Two central criticisms of industrialization produced the theories, which Romantics embraced, and would later be termed environmentalism and socialism.  These critics believed that “both the environmentalists (to use a more recent term) and the socialists believed that important aspects of an older world were disappearing – natural beauty and social community” (Kramer, 2001, p.56).  Environmentalists saw industrialization as a blight, which robbed the world of natural beauty to obtain its natural resources.  The socialist believed the socio-economic systems associated with capitalism removed personal freedoms.  The expansion of wealth was being concentrated in the select few and workers were being treated unfairly, rejecting the “natural order” theories of Ricardo.  Socialists believed that a sense of cooperation was necessary to ensure accurate and proportionate disbursement of wealth and materials (lecture 12).  Dr.
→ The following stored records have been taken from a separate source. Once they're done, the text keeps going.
Lemma slowest_ok s w audience :
  ingress_ok s w →
  slowest_asked s source audience now interfaces
  = Done (audience ≫= λ audience, minimum (d_bitrate <$> List.filter (asked_on w source audience now) interfaces)).
Proof.
  intros Hok. destruct (io_egress s w Hok) as (rows & Hr & Hw). unfold slowest_asked. destruct audience as [audience|]; [|done].
  rewrite (eligible_bitrates_ok _ (λ d, path_request_egress_eligible d (Some source) audience && (is_local_clients audience || negb (egress_limited w now d)))).
  - cbn [mbind run_bind option_bind]. do 3 f_equal. clear. induction interfaces as [|d ifs IH]; [done|]. cbn. unfold asked_on. rewrite <- andb_assoc. by rewrite IH.
  - intros d. destruct (path_request_egress_eligible d (Some source) audience); [|done]. destruct (is_local_clients audience); [done|].
    unfold PathRequestLimit.should_egress_limit, egress_limited. rewrite Hw, (row_list_ok _ _ _ Hr).
    destruct (ec_enabled _); [|done]. cbn. by destruct (find_key _ _ rows).
Qed.

Lemma limit_ok s w :
  ingress_ok s w → source ∈ known →
  ∃ limited s' limits,
    (if forwards_recursively s interfaces source || forwards_across_boundary s interfaces source then
       '(limited, limits) ← PathRequestLimit.record_and_should_limit_with_policy (is_limits s) source now (source_policy source interfaces);
       Done (limited, with_limits s limits)
     else Done (false, s)) = Done (limited, s')
    ∧ ingress_ok s' (mkIngressView (w_seen w) (w_registered w) (w_routes w) limits (w_egress w) (w_flights w) (w_plan w))
    ∧ counted_at_source (is_transport s) (is_recursive_default s) source now interfaces (w_limits w) limited limits
    ∧ is_transport s' = is_transport s ∧ is_recursive_default s' = is_recursive_default s.
Proof.
  intros Hok Hk. rewrite boundary_agrees. change (forwards_recursively s interfaces source) with (forwards_for_source (is_transport s) (is_recursive_default s) source interfaces).
  destruct (_ || _) eqn:Ef.
  2: { exists false, s, (w_limits w). split; [done|]. split; [by destruct Hok|]. split; [by apply NotCounted|done]. }
  destruct (io_limits s w Hok) as (rows & Hr & Hf & Hw).
  destruct (PathRequests.path_request_step (is_limits s) known limit_cap rows (PathRequests.Requested source now (source_policy source interfaces)) Hr Hf Hk)
    as (t' & rows' & Ed & (Hr' & Hf' & Hu)). cbn [PathRequests.op_do PathRequests.op_interface] in *.
  destruct (PathRequestLimit.record_and_should_limit_with_policy _ _ _ _) as [[limited t1]| |]; [|done..]. cbn [mbind run_bind] in *.
  destruct (PathRequests.row_step _ _) as [answer row] eqn:Es. cbn [fst snd] in *. injection Ed as <- <-.
  exists limited, (with_limits s t1), (λ j, find_key PathRequestLimit.interface j rows'). split; [done|]. split; [|split; [|done]].
  - destruct Hok as [H1 H2 H3 _ H5 H6 H7]. split; [exact H1|exact H2|exact H3| |exact H5|exact H6|exact H7]. by exists rows'.
  - eapply Counted; [done|rewrite Hw; exact Es|]. intros j. by rewrite Hu, Hw.
Qed.

Lemma begin_ok s w d expires_at :
  ingress_ok s w → (Z.of_nat (size (w_flights w)) < u32_max)%Z →
  (is_Some (w_flights w !! d) ∧ ∃ recursive, Recursive.begin (is_recursive s) d source expires_at = Done (Recursive.AlreadyInFlight, recursive)
     ∧ ingress_ok (with_recursive s recursive) w)
  ∨ (w_flights w !! d = None ∧ ∃ recursive flights, Recursive.begin (is_recursive s) d source expires_at = Done (Recursive.Opened, recursive)
     ∧ Forwarded.forward_step flight_cap (w_flights w) (Forwarded.Begin d source expires_at) (Forwarded.Began Recursive.Opened) flights
     ∧ ingress_ok (with_recursive s recursive) (mkIngressView (w_seen w) (w_registered w) (w_routes w) (w_limits w) (w_egress w) flights (w_plan w))).
Proof.
  intros Hok Hsize. destruct (io_flights s w Hok) as (rows & Hf & Ew). rewrite Ew in *. rewrite Forwarded.in_flight_size in Hsize by apply Hf.
  destruct (Forwarded.forward_op_ok (is_recursive s) flight_cap rows (Forwarded.Begin d source expires_at) Hf ltac:(done) Hsize) as (a & p' & rows' & Ed & Hf' & Hstep & _).
  cbn [Forwarded.op_do] in Ed. destruct (Recursive.begin _ _ _ _) as [[o p1]| |]; [|done..]. cbn [mbind run_bind] in Ed. injection Ed as <- <-.
  assert (Hnew : ∀ flights, flights = Forwarded.in_flight rows' →
    ingress_ok (with_recursive s p1) (mkIngressView (w_seen w) (w_registered w) (w_routes w) (w_limits w) (w_egress w) flights (w_plan w))).
  { intros flights ->. destruct Hok as [H1 H2 H3 H4 H5 _ H7]. split; [exact H1|exact H2|exact H3|exact H4|exact H5| |exact H7]. by exists rows'. }
  destruct (Forwarded.in_flight rows !! d) as [f|] eqn:Ed.
  - left. split; [by eexists|]. exists p1. inversion Hstep; subst; try congruence.
    + split; [done|]. replace w with (mkIngressView (w_seen w) (w_registered w) (w_routes w) (w_limits w) (w_egress w) (w_flights w) (w_plan w)) by (by destruct w).
      apply Hnew. congruence.
    + match goal with H : _ = ∅ |- _ => rewrite H in Ed end. by rewrite lookup_empty in Ed.
  - right. split; [done|]. exists p1, (Forwarded.in_flight rows').
    assert (o = Recursive.Opened) as -> by (inversion Hstep as [? ? ? Hs| | | | |]; [destruct Hs; congruence|done..]).
    split; [done|]. split; [exact Hstep|by apply Hnew].
Qed.

(** What becomes of a request that cannot be answered. *)
Lemma forward_ok s w request :
  ingress_ok s w → source ∈ known → (Z.of_nat (size (w_flights w)) < u32_max)%Z →
  ∃ o s' w', forward_unavailable_path_request s request source (from_local_client source) now interfaces = Done (o, s')
    ∧ ingress_ok s' w' ∧ forwarded (is_transport s) (is_recursive_default s) flight_cap source now interfaces w request false o w'.
Proof.
  intros Hok Hk Hsize. unfold forward_unavailable_path_request.
  destruct (limit_ok s w Hok Hk) as (limited & s1 & limits & El & Hok1 & Hcount & Et & Er). unfold source_policy in El.
  rewrite El. cbn [mbind run_bind]. destruct limited.
  { eexists _, s1, _. split; [done|]. split; [exact Hok1|by apply TooMany]. }
  rewrite outcome_agrees, Et, Er. destruct (audience_of _ _ _ _ request) as [[o audience]|] eqn:Ea.
  2: { eexists _, s1, _. split; [done|]. split; [exact Hok1|by apply (Nobody _ _ _ _ _ _ _ _ false limits)]. }
  set (w1 := mkIngressView _ _ _ limits _ _ _) in Hok1.
  rewrite (slowest_ok s1 w1 audience Hok1). cbn [mbind run_bind].
  fold (flight_expiry w1 source audience now interfaces). change (flight_expiry w1 source audience now interfaces) with (flight_expiry w source audience now interfaces).
  destruct (begin_ok s1 w1 (pr_destination request) (flight_expiry w source audience now interfaces) Hok1 Hsize)
    as [(Hin & r & -> & Hok2)|(Hnone & r & flights & -> & Hstep & Hok2)]; cbn [mbind run_bind].
  - eexists _, _, w1. split; [done|]. split; [exact Hok2|]. by eapply InFlight.
  - eexists _, _, (mkIngressView (w_seen w) (w_registered w) (w_routes w) limits (w_egress w) flights (w_plan w)). split; [done|].
    split; [exact Hok2|]. by eapply Asked.
Qed.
Kramer discussed the ideas and actions taken by three socialist – Robert Owen, Henri Saint-Simon, and Charles Fourier.

 

Robert Owen used the wealth he accumulated during industrialization to develop a utopian-style society for his workers.  He “purchased a cotton factory in Scotland, where he created a new kind of ideal factory town with shorter hours, better working conditions, cooperative stores, and a school for the children” (Kramer, 2001, p.58).  Owen’s attempt at a cooperative settlement reinforced the ideas and values sponsored by socialism and rejected the new economic system as well as the liberal concept of laissez-faire system.

 

Another social theorist was Henri Saint-Simon who rejected laissez-faire systems “because he thought a well-planned economy would work better” (Kramer, 2001, p.59).  Saint-Simon was different from other theorists.  He rejected liberal theories while accepting the fact that a new age had started with the Industrial Revolution and there was no way of returning to the ideas of simple agricultural communities (lecture 12).  Saint-Simon called for more control over the business community rather than calling for their elimination.

 

Like Owen and Saint-Simon, Charles Fourier rejected both liberalism and classical economic theory because they did not go far enough in providing for equality and personal freedoms. Fourier developed a theory based on a division of labor.  In his ideal society, a Phalanx, everyone worked at what they were good at and the products divided equally among the community.  However, like Owen’s ideas of a utopian society, Fourier’s ideas lacked cohesion to develop beyond a small cooperation and could not be applied to large population areas (lecture 12).

 

While Liberalism was associated with the protection of personal liberties, the Industrial Revolution rejected the individual in lieu of accumulating vast amounts of wealth in a laissez-faire system.  As conditions grew despondent for the workers of the new industrialism, critics like Owen, Saint-Simon, and Fourier rejected both liberalism and wanted a reorganization of industrialization in favor of societies which stressed that “industrialization itself was not the problem; the problems emerged in the specific economic systems that was developing the new industries- the capitalist market system” (Kramer, 2001, p.57).